Well then, If I am so smart, how do I now converse with my few friends or aquaintences who still talk about the good we have done and are doing in Iraq? Do I first listen patiently to see how they became convinced of the good intentions? So many people change their story or otherwise do what they can to salvage a bit of self respect. But I listen anyway. I have been listening for a long time. I heard things before March of 2003 that told me, more clearly than my own misgivings about Bush's honesty and probity, that the war was going to be a moral catastrophy even if all military and economic objectives were promptly achieved [how are we doing on that score, BTW?]. I worked on contract as an engineer for a large defense contractor back then, coding interesting pieces of a large educational toy for soldiers. A very senior coworker had retired several years earlier, at high rank, from the military and become a consultant for this defense contractor. In and out of uniform, this man helped tens of millions of tax dollars find new pockets. I liked the guy. He was smart enough that a non-technical education had not prevented him from developing a useful intuition about what computer technology could do for the military. Long ago, he had seen combat. He was affable and always spoke with both enthusiasm and the gravity of someone who knew many things that were not for sharing. Senior to almost everybody, he was not the least bit aloof and often went a bit out of his way to make little career building suggestions to one or the other of us.
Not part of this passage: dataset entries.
(** The digest, and the context zeroed. *)
Definition md_final (context : md_ctx) : res (list Z * md_ctx) :=
  let bits := Encode [fst (count context); snd (count context)] in
  let idx := Z.land (Z.shiftr (fst (count context)) 3) 0x3f in
  let padLen := if idx <? 56 then 56 - idx else 120 - idx in
  do pad <- sub PADDING 0 padLen;
  do context <- md_update context pad;
  do context <- md_update context bits;
  let '(a, b, c, d) := state context in
  Ok (Encode [a; b; c; d], mk_md (0, 0, 0, 0) (0, 0) (replicate 64 0)).
End update.

Definition md5_update_buffer (context : md_ctx) (input : list Z) : res md_ctx :=
  md_update MD5Transform context input.
Definition apr_md5_update (context : md_ctx) (input : list Z) : res md_ctx :=
  md5_update_buffer context input.
Definition apr_md5_final (context : md_ctx) : res (list Z * md_ctx) := md_final MD5Transform context.

Definition apr_md4_update (context : md_ctx) (input : list Z) : res md_ctx :=
  md_update MD4Transform context input.
Definition apr_md4_final (context : md_ctx) : res (list Z * md_ctx) := md_final MD4Transform context.

(** One step; [mem] is what the local context's buffer held. *)
Definition apr_md5 (mem input : list Z) : res (list Z) :=
  let ctx := apr_md5_init mem in
  do ctx <- apr_md5_update ctx input;
  do (digest, _) <- apr_md5_final ctx;
  Ok digest.

Definition apr_md4 (mem input : list Z) : res (list Z) :=
  let ctx := apr_md4_init mem in
  do ctx <- apr_md4_update ctx input;
  do (digest, _) <- apr_md4_final ctx;
  Ok digest.

(** ** Feeding a context *)

Lemma add_count_counts lo hi n k :
  counts lo hi (8 * n) -> 0 <= k < 2 ^ 32 ->
  counts (fst (add_count (lo, hi) k)) (snd (add_count (lo, hi) k)) (8 * (n + k)).
Proof.
  intros Hc Hk. unfold add_count. cbn [fst snd].
  replace (u32 k) with k by (unfold u32; rewrite Z.mod_small; lia).
  replace (8 * (n + k)) with (8 * n + 8 * k) by lia.
  eapply counts_add; [done|done|apply counts_carry; [apply Hc|apply fits_u32]|].
  destruct Hc as (_ & Hhi & _). unfold fits in Hhi. unfold u32.
  destruct (_ <? _); [by rewrite Zplus_mod_idemp_l|by rewrite Z.add_0_r].
Qed.

Section holds.
Context (transform : regs -> list Z -> regs).

(** The context has been fed the message [m]. *)
Definition md_holds (c : md_ctx) (m : list Z) : Prop :=
  state c = absorb transform md_magic m /\ buffered (buffer c) (leftover m) /\
  counts (fst (count c)) (snd (count c)) (8 * zlen m).

Lemma md_holds_init mem : length mem = 64%nat -> md_holds (mk_md md_magic (0, 0) mem) [].
Proof.
  intros Hm. split; [done|]. split; [by apply buffered_nil|].
  vm_compute. intuition congruence.
Qed.

Lemma md_holds_update c m d :
  md_holds c m -> zlen d <= 2 ^ 32 - 64 ->
  exists c', md_update transform c d = Ok c' /\ md_holds c' (m ++ d).
Proof.
  intros (Hst & Hbuf & Hc) Hd. destruct c as [st [lo hi] buf]. cbn [state count buffer fst snd] in *.
  pose proof (zlen_nonneg m). pose proof (zlen_nonneg d). pose proof (leftover_lt m) as Hr.
  pose proof (add_count_counts lo hi (zlen m) (zlen d) Hc ltac:(lia)) as Hc'.
  unfold md_update. cbn [state count buffer fst snd].
  rewrite (counts_index lo hi (zlen m)), <- zlen_leftover by (done || lia).
  set (L := leftover m) in *. assert (HL : zlen L = Z.of_nat (length L)) by done.
  destruct (Z.leb_spec (64 - zlen L) (zlen d)) as [Hge|Hlt].
  - set (d1 := take (64 - length L) d). set (d2 := drop (64 - length L) d).
    assert (Hdd : d = (d1 ++ d2)%list) by (symmetry; apply take_drop).
    assert (Hl1 : length d1 = (64 - length L)%nat) by (subst d1; rewrite length_take; unfold zlen in *; lia).
    replace (64 - zlen L) with (zlen d1) by (unfold zlen; lia). rewrite Hdd.
    rewrite (has_bytes_sub _ 0 d1) by (exists [], d2; done). cbn [rbind].
    destruct (buffered_blit buf L d1 Hbuf ltac:(lia)) as (b1 & -> & Hb1). cbn [rbind].
    assert (H64 : length (L ++ d1) = 64%nat) by (rewrite length_app; lia).
    rewrite (buffered_full _ _ Hb1 H64) in *. rewrite whole_blocks_spec; [|by rewrite <- Hdd|rewrite length_app; lia].
    cbn [rbind]. rewrite Z.sub_sub_distr, Z.sub_diag, Z.add_0_l, sub_leftover. cbn [rbind].
    destruct (buffered_blit (L ++ d1) [] (leftover d2)) as (b2 & Hb2 & Hbuf2);
      [by apply buffered_nil|pose proof (leftover_lt d2); cbn [length]; lia|].
    change (zlen []) with 0 in Hb2. rewrite Hb2. cbn [rbind]. eexists. split; [done|].
    split; [|split]; cbn [state count buffer].
    + by rewrite absorb_app, app_assoc, absorb_block, <- Hst.
    + by rewrite leftover_app, app_assoc, leftover_block.
    + rewrite <- Hdd, zlen_app. done.
  - cbn [rbind]. rewrite Z.sub_0_r, (has_bytes_sub d 0 d) by (exists [], []; by rewrite app_nil_r). cbn [rbind].
    destruct (buffered_blit buf L d Hbuf) as (b1 & -> & Hb1); [unfold zlen in *; lia|]. cbn [rbind].
    assert (Hs : (length (L ++ d) < 64)%nat) by (rewrite length_app; unfold zlen in *; lia).
    eexists. split; [done|]. split; [|split]; cbn [state count buffer].
    + by rewrite absorb_app, absorb_short.
    + by rewrite leftover_app, leftover_short.
    + by rewrite zlen_app.
Qed.

Lemma Encode_le32 k l : Encode (k :: l) = (le32 k ++ Encode l)%list.
Proof.
  cbn [Encode le32 app]. change 0xff with (Z.ones 8).
  by rewrite !Z.land_ones, !Z.shiftr_div_pow2 by lia.
Qed.

Lemma padding_part n :
  sub PADDING 0 (1 + pad_zeros n) = Ok (0x80 :: replicate (Z.to_nat (pad_zeros n)) 0).
Proof.
  pose proof (pad_zeros_bound n). set (z := Z.to_nat (pad_zeros n)).
  replace (1 + pad_zeros n) with (zlen (0x80 :: replicate z 0)) by (autorewrite with zlen; lia).
  apply has_bytes_sub. exists [], (replicate (63 - z) 0). split; [|done]. unfold PADDING. cbn [app].
  f_equal. rewrite <- replicate_add. f_equal. lia.
Qed.

Definition out_regs (r : regs) : list Z := let '(a, b, c, d) := r in Encode [a; b; c; d].

Definition zero_ctx : md_ctx := mk_md (0, 0, 0, 0) (0, 0) (replicate 64 0).

Lemma md_holds_final c m :
  md_holds c m ->
  md_final transform c = Ok (digest transform md_magic le64 out_regs m, zero_ctx).
Proof.
  intros Hh. pose proof Hh as (_ & _ & Hc). pose proof (zlen_nonneg m).
  unfold md_final. rewrite (counts_index _ _ _ Hc) by done.
  rewrite <- (pad_zeros_spec (zlen m)), padding_part by done. cbn [rbind]. pose proof (pad_zeros_bound (zlen m)).
  destruct (md_holds_update c m (0x80 :: replicate (Z.to_nat (pad_zeros (zlen m))) 0) Hh) as (c1 & Hu1 & Hh1); [|rewrite Hu1; cbn [rbind]].
  { autorewrite with zlen. lia. }
  destruct (md_holds_update c1 _ (Encode [fst (count c); snd (count c)]) Hh1) as (c2 & Hu2 & Hh2);
    [vm_compute; congruence|rewrite Hu2; cbn [rbind]].
  destruct Hh2 as (Hst & _). destruct (counts_words _ _ _ Hc) as [Hlo Hhi]. unfold digest, out_regs, padded, le64.
  rewrite !Encode_le32, <- !app_assoc, Hlo, Hhi in Hst. cbn [Encode app] in Hst. rewrite app_nil_r in Hst.
  rewrite <- Hst. destruct (state c2) as [[[? ?] ?] ?]. reflexivity.
Qed.
End holds.

(** The reference digests. *)
Definition md5 : list Z -> list Z := digest MD5Transform md_magic le64 out_regs.
Definition md4 : list Z -> list Z := digest MD4Transform md_magic le64 out_regs.

(** A context used as one of the two digests. *)
Record md5_ctx := MD5 { md5_of : md_ctx }.
Record md4_ctx := MD4 { md4_of : md_ctx }.

#[global] Program Instance md5_incremental : Incremental md5_ctx := {
  inc_init mem := MD5 (apr_md5_init mem);
  inc_update c d := do c <- apr_md5_update (md5_of c) d; Ok (MD5 c);
  inc_final c := do (d, _) <- apr_md5_final (md5_of c); Ok d;
  inc_digest := md5;
  holds c m := md_holds MD5Transform (md5_of c) m
}.
Next Obligation. intros mem Hm. by apply md_holds_init. Qed.
Next Obligation.
  intros [c] m d Hc Hd. destruct (md_holds_update _ _ _ _ Hc Hd) as (c' & Hu & Hc'). exists (MD5 c').
  split; [|done]. cbn [md5_of] in *. unfold apr_md5_update, md5_update_buffer. by rewrite Hu.
Qed.
Next Obligation. intros [c] m Hc. cbn [md5_of] in *. unfold apr_md5_final. by rewrite (md_holds_final _ _ _ Hc). Qed.

#[global] Program Instance md4_incremental : Incremental md4_ctx := {
  inc_init mem := MD4 (apr_md4_init mem);
  inc_update c d := do c <- apr_md4_update (md4_of c) d; Ok (MD4 c);
  inc_final c := do (d, _) <- apr_md4_final (md4_of c); Ok d;
  inc_digest := md4;
  holds c m := md_holds MD4Transform (md4_of c) m
}.
Next Obligation. intros mem Hm. by apply md_holds_init. Qed.
Next Obligation.
  intros [c] m d Hc Hd. destruct (md_holds_update _ _ _ _ Hc Hd) as (c' & Hu & Hc'). exists (MD4 c').
  split; [|done]. cbn [md4_of] in *. unfold apr_md4_update. by rewrite Hu.
Qed.
Next Obligation. intros [c] m Hc. cbn [md4_of] in *. unfold apr_md4_final. by rewrite (md_holds_final _ _ _ Hc). Qed.

(** Feeding a message in pieces. However a message is cut, initialising a
    context over any memory, updating it with the pieces in turn and finishing it
    ends, stays inside the 64-byte buffer, and gives the digest of the whole
    message as the specifications define it (padding to 56 bytes modulo 64, the
    bit count modulo 2^64, the blocks transformed in order); the one-step functions
    are the case of one piece. *)
Theorem md_pieces mem ds :
  length mem = 64%nat -> Forall (fun d : list Z => zlen d <= 2 ^ 32 - 64) ds ->
  (do c <- feed (C := md5_ctx) (inc_init mem) ds; inc_final c) = Ok (md5 (concat ds)) /\
  (do c <- feed (C := md4_ctx) (inc_init mem) ds; inc_final c) = Ok (md4 (concat ds)) /\
  (forall d, zlen d <= 2 ^ 32 - 64 -> apr_md5 mem d = Ok (md5 d) /\ apr_md4 mem d = Ok (md4 d)).
Proof.
  intros Hm Hds. split; [exact (feed_digest (C := md5_ctx) mem ds Hm Hds)|].
  split; [exact (feed_digest (C := md4_ctx) mem ds Hm Hds)|].
  intros d Hd. unfold apr_md5, apr_md4, apr_md5_update, md5_update_buffer, apr_md4_update, apr_md5_final, apr_md4_final.
  destruct (md_holds_update MD5Transform _ _ d (md_holds_init MD5Transform mem Hm) Hd) as (c5 & Hu5 & Hh5).
  destruct (md_holds_update MD4Transform _ _ d (md_holds_init MD4Transform mem Hm) Hd) as (c4 & Hu4 & Hh4).
  unfold apr_md5_init, apr_md4_init. rewrite Hu5, Hu4. cbn [rbind].
  by rewrite (md_holds_final _ _ _ Hh5), (md_holds_final _ _ _ Hh4).
Qed.

(** The test vectors of RFC 1320 and RFC 1321 for "abc", fed in two pieces. *)
Lemma md_pieces_witness :
  (do c <- feed (C := md5_ctx) (inc_init (replicate 64 7)) [str "a"; str "bc"]; inc_final c) =
    Ok [0x90; 0x01; 0x50; 0x98; 0x3c; 0xd2; 0x4f; 0xb0; 0xd6; 0x96; 0x3f; 0x7d; 0x28; 0xe1; 0x7f; 0x72] /\
  (do c <- feed (C := md4_ctx) (inc_init (replicate 64 7)) [str "a"; str "bc"]; inc_final c) =
    Ok [0xa4; 0x48; 0x01; 0x7a; 0xaf; 0x21; 0xd8; 0x52; 0x5f; 0xc1; 0x0a; 0xe8; 0x7a; 0xa6; 0x72; 0x9d].
Proof.
  destruct (md_pieces (replicate 64 7) [str "a"; str "bc"]) as (H5 & H4 & _);
    [reflexivity|repeat constructor; vm_compute; congruence|].
  rewrite H5, H4. split; vm_compute; reflexivity.
Defined.

(** ** The password hash *)

Definition apr1_id : list Z := str "$apr1$".
Definition DOLLAR : Z := 36.

Definition itoa64 : list Z := str "./0123456789ABCDEFGHIJKLMNOPQRSTUVWXYZabcdefghijklmnopqrstuvwxyz".

(** [to64(p, v, n)] into the object [s]. *)
Fixpoint to64 (s : list Z) (p v : Z) (n : nat) : res (list Z) :=
  match n with
  | O => Ok s
  | S n =>
      do c <- rd itoa64 (Z.land v 0x3f);
      do s <- wr s p c;
      to64 s (p + 1) (Z.shiftr v 6) n
  end.

(** [!strncmp(sp, lit, strlen(lit))] for a literal without NUL. *)
Fixpoint starts (m : list Z) (sp : Z) (lit : list Z) : res bool :=
  match lit with
  | [] => Ok true
  | x :: lit =>
      do c <- rd m sp;
      if c =? x then starts m (sp + 1) lit else Ok false
  end.

(** [for (ep = sp; *ep != 0 && *ep != '$' && ep < sp + 8; ep++)], [n] turns left
    to [sp + 8]. *)
Fixpoint salt_end (n : nat) (m : list Z) (ep : Z) : res Z :=
  do c <- rd m ep;
  if c =? 0 then Ok ep
  else if c =? DOLLAR then Ok ep
  else match n with
       | O => Ok ep
       | S n => salt_end n m (ep + 1)
       end.

(** [for (pl = strlen(pw); pl > 0; pl -= 16) update(final, min(pl, 16))] *)
Fixpoint update_by_length (fuel : nat) (ctx : md_ctx) (final : list Z) (pl : Z) : res md_ctx :=
  match fuel with
  | O => Err OutOfFuel
  | S fuel =>
      if 0 <? pl then
        do part <- sub final 0 (if APR_MD5_DIGESTSIZE <? pl then APR_MD5_DIGESTSIZE else pl);
        do ctx <- md5_update_buffer ctx part;
        update_by_length fuel ctx final (pl - APR_MD5_DIGESTSIZE)
      else Ok ctx
  end.

(** [for (i = strlen(pw); i != 0; i >>= 1) ...] *)
Fixpoint update_by_bits (fuel : nat) (ctx : md_ctx) (final pw : list Z) (i : Z) : res md_ctx :=
  match fuel with
  | O => Err OutOfFuel
  | S fuel =>
      if i =? 0 then Ok ctx
      else
        do one <- sub (if Z.odd i then final else pw) 0 1;
        do ctx <- md5_update_buffer ctx one;
        update_by_bits fuel ctx final pw (Z.shiftr i 1)
  end.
But one day, during the months between the state of the yellowcake speech and the invasion, this guy discreetly suggested that I make sure my passport was handy because the war was sure to be short and an incredibly lucrative era of "rebuilding" contracts was sure to follow for anyone with the pluck to go over there and pitch in. Was he typical of the tiers of bureaucracy and contractors who pull Rummie's war wagon? Hard to say since we all like the paycheck. Was he prompted by boyish enthusiasm for the American way or odd lack of worldliness for a man who'd spent years stationed in other countries? I have not seen this man since the summer of 2003. How his story has changed I have not heard. I hope for the sake of his conscience, he can at least make the complaint of the generals. To him I offer a fig leaf.
Does all the talk of tipping points presume we are still a working democracy? Or is it more about some hope that collections of proud foolish humans could suddenly all turn at once, like a school of fish, to face the facts? If we offer neither olive branch nor fig leaf, when will we be of one school?